In the recently adjusted new energy vehicle license plate policy in Shanghai, the requirements for corporate users to apply for new energy vehicle license plates have been raised. Now, corporate users must have continuously paid employee social insurance in the city with a workforce of more than 5 people, or have continuously paid taxes in the city in the past year. This change shows stricter control over corporate car purchases.The unit's car purchases have long been an important part of the Shanghai new energy vehicle market. From 2021 to 2023, the unit's car purchases will remain at 40,000 to 50,000 vehicles per year, accounting for about 15% of the total sales of new energy vehicles in Shanghai. This proportion is much higher than other major cities such as Guangzhou, Shenzhen, and Beijing. Therefore, raising the threshold for unit car purchases will undoubtedly shrink the space for corporate car purchases and may lead to a decline in the overall sales of new energy vehicles in Shanghai.

2. How big is the impact?

As the city with the highest sales of new energy vehicles in the country, Shanghai's sales in the first 11 months of 2023 reached 308,000 vehicles, a year-on-year increase of over 25%, with a penetration rate of 47%, significantly higher than Guangzhou and Shenzhen.

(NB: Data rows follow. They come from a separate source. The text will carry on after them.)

(* ===== verification/Wheel.v ===== *)
(** * Wheel: the hierarchical timer wheel of [lion-timer-wheel/src/wheel.rs]

    Four levels of 256 slots; a timer with [delta = deadline - elapsed] lives at
    the level of its magnitude, in the slot named by eight bits of its deadline.
    This file holds the data, every operation, and the well-formedness predicates
    of the source.  The loops of the source run over index ranges that are known
    when the loop starts, so they are folds; [drain_pending] pops a vector and
    recurses on its length.

    Indices into the vectors ([usize], and the [u8]/[u64] copies kept in
    [WheelPos]) are naturals; the casts to [u8] are written with [as_u8].
    Deadlines, the clock and timer ids are [u64] values in [Z].  Rust's
    [levels[l][s]] panics out of range; [slot_at] returns the empty vector there,
    and [structural_wf] with [level_slot_bounds] exclude the case. *)

From S2P Require Import Prelude Store VecMap.

Module Wheel.

Definition WHEEL_BITS : Z := 8.
Definition WHEEL_SIZE : nat := 256.
Definition NUM_LEVELS : nat := 4.

(** [helpers.rs]: [u64::wrapping_sub]. *)
Definition wrapping_sub_u64 (a b : Z) : Z := wrap64 (a - b).

Record WheelPos := mkPos { level : nat; slot : nat; idx : nat }.

Record TimerWheel := mkWheel {
  levels : list (list (list Z));
  elapsed : Z;
  pending : list Z;
  cached_min : option Z;
  deadlines : VecMap.VecMap Z;
  positions : VecMap.VecMap WheelPos;
  level_counts : list nat;
}.

Implicit Types (w : TimerWheel) (rid deadline now : Z).

(** Field assignments ([self.f = x]). *)
Definition set_levels w x :=
  mkWheel x (elapsed w) (pending w) (cached_min w) (deadlines w) (positions w) (level_counts w).
Definition set_elapsed w x :=
  mkWheel (levels w) x (pending w) (cached_min w) (deadlines w) (positions w) (level_counts w).
Definition set_pending w x :=
  mkWheel (levels w) (elapsed w) x (cached_min w) (deadlines w) (positions w) (level_counts w).
Definition set_cached_min w x :=
  mkWheel (levels w) (elapsed w) (pending w) x (deadlines w) (positions w) (level_counts w).
Definition set_deadlines w x :=
  mkWheel (levels w) (elapsed w) (pending w) (cached_min w) x (positions w) (level_counts w).
Definition set_positions w x :=
  mkWheel (levels w) (elapsed w) (pending w) (cached_min w) (deadlines w) x (level_counts w).
Definition set_level_counts w x :=
  mkWheel (levels w) (elapsed w) (pending w) (cached_min w) (deadlines w) (positions w) x.

(** [self.levels[l][s]], read and updated in place. *)
Definition slot_at w (l s : nat) : list Z := default [] (levels w !! l ≫= λ lv, lv !! s).
Definition slot_update w (l s : nat) (f : list Z → list Z) : TimerWheel :=
  set_levels w (alter (alter f s) l (levels w)).
Definition count_update w (l : nat) (f : nat → nat) : TimerWheel :=
  set_level_counts w (alter f l (level_counts w)).

(** ** Construction *)

Definition new : TimerWheel :=
  mkWheel (replicate NUM_LEVELS (replicate WHEEL_SIZE [])) 0 [] None
    VecMap.new VecMap.new (replicate NUM_LEVELS 0).

(** ** The slot leaves: each keeps the per-level counter in step *)

Definition slot_push w (l s : nat) rid : TimerWheel :=
  count_update (slot_update w l s (λ v, v ++ [rid])) l (λ c, c + 1).

Definition slot_swap_remove w (l s i : nat) : TimerWheel :=
  slot_update (count_update w l (λ c, c - 1)) l s (swap_remove i).

Definition slot_pop w (l s : nat) : TimerWheel :=
  slot_update (count_update w l (λ c, c - 1)) l s (λ v, take (length v - 1) v).

Definition slot_drain w (l s : nat) : list Z * TimerWheel :=
  let v := slot_at w l s in
  (v, slot_update (count_update w l (λ c, c - length v)) l s (λ _, [])).

(** ** Placement *)

Definition level_slot (deadline elapsed : Z) : nat * nat :=
  let delta := wrapping_sub_u64 deadline elapsed in
  let '(lv, shift) :=
    if (delta <? 256)%Z then (0, 0%Z)
    else if (delta <? 65536)%Z then (1, 8%Z)
    else if (delta <? 16777216)%Z then (2, 16%Z)
    else (3, 24%Z) in
  let slot_masked := Z.land (Z.shiftr deadline shift) 255 in
  (lv, Z.to_nat slot_masked).

Definition invalidate_min w deadline : TimerWheel :=
  match cached_min w with
  | Some m => if (deadline <=? m)%Z then set_cached_min w None else w
  | None => w
  end.

Definition wheel_remove_inner w rid : TimerWheel :=
  let '(opos, positions') := st_remove (positions w) rid in
  let w := set_positions w positions' in
  match opos with
  | None => w
  | Some pos =>
      if (level pos <? NUM_LEVELS) && (slot pos <? WHEEL_SIZE) then
        let slot_vec := slot_at w (level pos) (slot pos) in
        let slot_len := length slot_vec in
        if 0 <? slot_len then
          let last_i := slot_len - 1 in
          if idx pos <=? last_i then
            if idx pos <? last_i then
              let swapped_rid := default 0%Z (slot_vec !! last_i) in
              let w1 := slot_swap_remove w (level pos) (slot pos) (idx pos) in
              set_positions w1
                (st_insert (positions w1) swapped_rid (mkPos (level pos) (slot pos) (idx pos)))
            else slot_pop w (level pos) (slot pos)
          else w
        else w
      else w
  end.

Definition wheel_insert_inner w rid deadline (elapsed_for_slot : Z) : TimerWheel :=
  let '(l, s) := level_slot deadline elapsed_for_slot in
  let i := length (slot_at w l s) in
  let w1 := slot_push w l s rid in
  set_positions w1 (st_insert (positions w1) rid (mkPos (as_u8 l) (as_u8 s) i)).

(** ** Insertion and removal *)

Definition insert w rid deadline : TimerWheel :=
  let w1 :=
    match st_get (deadlines w) rid with
    | Some old_deadline => invalidate_min w old_deadline
    | None => w
    end in
  let w2 := wheel_remove_inner w1 rid in
  let w3 := set_deadlines w2 (st_insert (deadlines w2) rid deadline) in
  let '(l, s) := level_slot deadline (elapsed w3) in
  let i := length (slot_at w3 l s) in
  let w4 := slot_push w3 l s rid in
  let w5 := set_positions w4 (st_insert (positions w4) rid (mkPos (as_u8 l) (as_u8 s) i)) in
  match cached_min w5 with
  | Some m => if (deadline <? m)%Z then set_cached_min w5 (Some deadline) else w5
  | None => w5
  end.

Definition remove w rid : TimerWheel :=
  if VecMap.contains_key (deadlines w) rid then
    let deadline := default 0%Z (st_get (deadlines w) rid) in
    let w1 := invalidate_min w deadline in
    let w2 := wheel_remove_inner w1 rid in
    set_deadlines w2 (st_delete (deadlines w2) rid)
  else w.

(** ** Advancing the clock *)

(** One member of a drained slot: expired timers move to [pending], the others
    cascade to the place that their remaining distance to [now] names. *)
Definition drain_entry now w rid : TimerWheel :=
  if VecMap.contains_key (deadlines w) rid then
    let deadline := default 0%Z (st_get (deadlines w) rid) in
    if (deadline <=? now)%Z then
      let w1 := set_positions w (st_delete (positions w) rid) in
      set_pending w1 (pending w1 ++ [rid])
    else wheel_insert_inner w rid deadline now
  else w.

Definition drain_slot now (l : nat) w (s : nat) : TimerWheel :=
  let '(slot_vec, w1) := slot_drain w l s in
  foldl (drain_entry now) w1 slot_vec.

(** The slots that the clock passes at level [l] between [elapsed] and [now]. *)
Definition slots_to_drain (elapsed now : Z) (l : nat) : nat :=
  let shift := (Z.of_nat l * WHEEL_BITS)%Z in
  let diff := (Z.shiftr now shift - Z.shiftr elapsed shift)%Z in
  if (diff <? Z.of_nat WHEEL_SIZE)%Z then Z.to_nat diff else WHEEL_SIZE.

Definition old_slot (elapsed : Z) (l : nat) : nat :=
  Z.to_nat (Z.land (Z.shiftr elapsed (Z.of_nat l * WHEEL_BITS)) (Z.of_nat WHEEL_SIZE - 1)).

Definition drain_level (elapsed now : Z) (l : nat) w : TimerWheel :=
  foldl (drain_slot now l) w
    ((λ i, (old_slot elapsed l + i) `mod` WHEEL_SIZE) <$> seq 1 (slots_to_drain elapsed now l)).

(** The level loop: it stops at the first level the clock does not leave. *)
Fixpoint advance_levels (n l : nat) (elapsed now : Z) w : TimerWheel :=
  match n with
  | 0 => w
  | S n' =>
      let shift := (Z.of_nat l * WHEEL_BITS)%Z in
      if (Z.shiftr elapsed shift =? Z.shiftr now shift)%Z then w
      else advance_levels n' (S l) elapsed now (drain_level elapsed now l w)
  end.

Definition advance_to w now : TimerWheel :=
  set_elapsed (advance_levels NUM_LEVELS 0 (elapsed w) now w) now.

(** ** Expiry *)

Fixpoint drain_pending (n : nat) now w : option Z * TimerWheel :=
  match n with
  | 0 => (None, w)
  | S n' =>
      match vec_pop (pending w) with
      | None => (None, w)
      | Some (rid, p) =>
          let w := set_pending w p in
          if VecMap.contains_key (deadlines w) rid then
            let deadline := default 0%Z (st_get (deadlines w) rid) in
            if (deadline <=? now)%Z then
              let w1 := invalidate_min w deadline in
              let w2 := set_deadlines w1 (st_delete (deadlines w1) rid) in
              let w3 := set_positions w2 (st_delete (positions w2) rid) in
              (Some rid, w3)
            else drain_pending n' now w
          else drain_pending n' now w
      end
  end.

Definition try_pop_expired w now : option Z * TimerWheel :=
  match drain_pending (length (pending w)) now w with
  | (Some rid, w1) => (Some rid, w1)
  | (None, w1) =>
      let w2 := if (elapsed w1 <? now)%Z then advance_to w1 now else w1 in
      drain_pending (length (pending w2)) now w2
  end.

(** ** The earliest deadline *)

Definition merge_min (best : option Z) (d : Z) : option Z :=
  match best with
  | None => Some d
  | Some b => if (d <? b)%Z then Some d else Some b
  end.

(** The member scan of [scan_level_min]: [have]/[best] as an option. *)
Definition scan_members w (slot_vec : list Z) : option Z :=
  foldl (λ best rid,
    match st_get (deadlines w) rid with
    | Some d => match best with
                | None => Some d
                | Some b => if (d <? b)%Z then Some d else best
                end
    | None => best
    end) None slot_vec.

(** The ring scan from offset [o], [n] offsets left. *)
Fixpoint scan_offsets w (l : nat) (bound : option Z) (n : nat) (o : Z) : option Z :=
  match n with
  | 0 => None
  | S n' =>
      let shift := (Z.of_nat l * WHEEL_BITS)%Z in
      let e := elapsed w in
      let cur := Z.land (Z.shiftr e shift) 255 in
      let s := Z.to_nat ((cur + o) mod 256) in
      match slot_at w l s with
      | [] => scan_offsets w l bound n' (o + 1)
      | (rid0 :: _) as slot_vec =>
          if match bound with
             | Some b => (Z.shiftr b shift <? Z.shiftr e shift + o)%Z
             | None => false
             end
          then None
          else
            match (if l =? 0 then st_get (deadlines w) rid0 else None) with
            | Some d0 => Some d0
            | None =>
                match scan_members w slot_vec with
                | Some best => Some best
                | None => scan_offsets w l bound n' (o + 1)
                end
            end
      end
  end.

Definition scan_level_min w (l : nat) (bound : option Z) : option Z :=
  if default 0 (level_counts w !! l) =? 0 then None
  else scan_offsets w l bound 256 1.

Definition scan_level3_min w : option Z :=
  if default 0 (level_counts w !! 3) =? 0 then None
  else
    foldl (λ best s,
      foldl (λ best rid,
        match st_get (deadlines w) rid with
        | Some d => merge_min best d
        | None => best
        end) best (slot_at w 3 s)) None (seq 0 WHEEL_SIZE).

Definition merge_opt (best c : option Z) : option Z :=
  match c with Some d => merge_min best d | None => best end.

Definition scan_wheel_min w : option Z :=
  let pbest :=
    foldl (λ best rid,
      match st_get (deadlines w) rid with
      | Some d => merge_min best d
      | None => best
      end) None (pending w) in
  match pbest with
  | Some pb => Some pb
  | None =>
      let c0 := scan_level_min w 0 None in
      let c1 := scan_level_min w 1 c0 in
      let c2 := scan_level_min w 2 c0 in
      let c3 := scan_level3_min w in
      merge_opt (merge_opt (merge_opt (merge_opt None c0) c1) c2) c3
  end.

Definition is_empty w : bool := VecMap.is_empty (deadlines w).

Definition next_deadline w : option Z :=
  if is_empty w then None
  else match cached_min w with
       | Some d => Some d
       | None => scan_wheel_min w
       end.

Definition get_deadline w rid : option Z := st_get (deadlines w) rid.

(** ** The well-formedness predicates of the source *)

Abbreviation dl w rid := (st_get (deadlines w) rid).
Abbreviation pos w rid := (st_get (positions w) rid).

Definition shift_of (l : nat) : Z := (Z.of_nat l * WHEEL_BITS)%Z.

Definition structural_wf w : Prop :=
  length (levels w) = NUM_LEVELS ∧
  ∀ l lv, levels w !! l = Some lv → length lv = WHEEL_SIZE.

Definition level_counts_wf w : Prop :=
  length (level_counts w) = NUM_LEVELS ∧
  ∀ l lv, levels w !! l = Some lv → level_counts w !! l = Some (sum_len lv).

Definition cached_min_valid w : Prop :=
  match cached_min w with
  | Some m => (∃ k, dl w k = Some m) ∧ (∀ k d, dl w k = Some d → (m ≤ d)%Z)
  | None => True
  end.

Definition dl_pos_consistent w : Prop :=
  (∀ rid, is_Some (dl w rid) → is_Some (pos w rid) ∨ rid ∈ pending w) ∧
  (∀ rid, is_Some (pos w rid) → is_Some (dl w rid)).

Definition pos_levels_consistent w : Prop :=
  (∀ rid p, pos w rid = Some p → rid ∉ pending w →
     level p < NUM_LEVELS ∧ slot p < WHEEL_SIZE ∧
     slot_at w (level p) (slot p) !! idx p = Some rid) ∧
  (∀ l s i rid, slot_at w l s !! i = Some rid → is_Some (pos w rid)) ∧
  (∀ l s i rid p, slot_at w l s !! i = Some rid → pos w rid = Some p →
     rid ∉ pending w → p = mkPos l s i).

Definition position_ahead w : Prop :=
  ∀ rid p d, pos w rid = Some p → rid ∉ pending w → dl w rid = Some d →
    (Z.shiftr d (shift_of (level p)) > Z.shiftr (elapsed w) (shift_of (level p)))%Z.

Definition pending_expired w : Prop :=
  ∀ rid d, rid ∈ pending w → dl w rid = Some d → (d ≤ elapsed w)%Z.

Definition pending_positions_disjoint w : Prop :=
  ∀ rid, rid ∈ pending w → pos w rid = None.

Definition slot_matches_deadline w : Prop :=
  ∀ rid p d, pos w rid = Some p → rid ∉ pending w → dl w rid = Some d →
    slot p = Z.to_nat (Z.land (Z.shiftr d (shift_of (level p))) 255).

Definition level_band w : Prop :=
  ∀ rid p d, pos w rid = Some p → rid ∉ pending w → dl w rid = Some d →
    level p < 3 → (d - elapsed w < Z.shiftl 1 (shift_of (level p + 1)))%Z.

Definition wf w : Prop :=
  structural_wf w ∧ cached_min_valid w ∧ VecMap.count_wf (deadlines w) ∧ level_counts_wf w.

Definition full_wf w : Prop :=
  wf w ∧ dl_pos_consistent w ∧ pos_levels_consistent w ∧ position_ahead w ∧
  pending_expired w ∧ pending_positions_disjoint w ∧ slot_matches_deadline w ∧ level_band w.

(** The machine types: the clock, the ids and the deadlines are [u64]. *)
Definition typed w : Prop :=
  is_u64 (elapsed w) ∧ ∀ rid d, dl w rid = Some d → is_u64 rid ∧ is_u64 d.

(** The abstract timer queue: the map from ids to deadlines. *)
Definition queue w (q : gmap Z Z) : Prop := represents (deadlines w) q.

End Wheel.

After Shanghai canceled the green license plate qualification for plug-in hybrid models last year, the sales of plug-in hybrid models dropped significantly, from 100,000 vehicles in 2022 to 23,000 vehicles in 2023. Although plug-in hybrid models still enjoy purchase tax incentives, the lack of green license plate qualification (Shanghai blue license plate auction price is about 90,000 yuan) has led to a significant decrease in sales.

Recently, Shanghai has implemented the second round of green license plate tightening policies, which, although less impactful than the first round, have a wider scope. In the first 11 months of this year, the sales of fuel vehicles and new energy vehicles in Shanghai remained basically flat. In the short term, this may promote the sales of new energy vehicles in December, as some consumers may make early purchases. In the long run, the sales of new energy vehicles may decline, while the sales of fuel vehicles may rebound.

The reduction in Shanghai's support for new energy vehicles, from policy-oriented to market-oriented, may reduce the attractiveness and competitiveness of new energy vehicles and affect the car choices of some consumers, especially for many second car buyers, the possibility of choosing fuel vehicles may increase significantly. However, in the long run, the new energy vehicle market still has internal driving forces and is expected to maintain its momentum of development.

In summary, although the second round of green license plate tightening policies in Shanghai may not have as severe an impact on plug-in hybrid models as the first round, the expansion of its scope means that more types of new energy vehicles will be affected. In the long run, Shanghai's new energy vehicles will gradually shift from policy-oriented to market-oriented, and fuel vehicles and new energy vehicles will compete more directly and fairly based on their respective internal driving forces.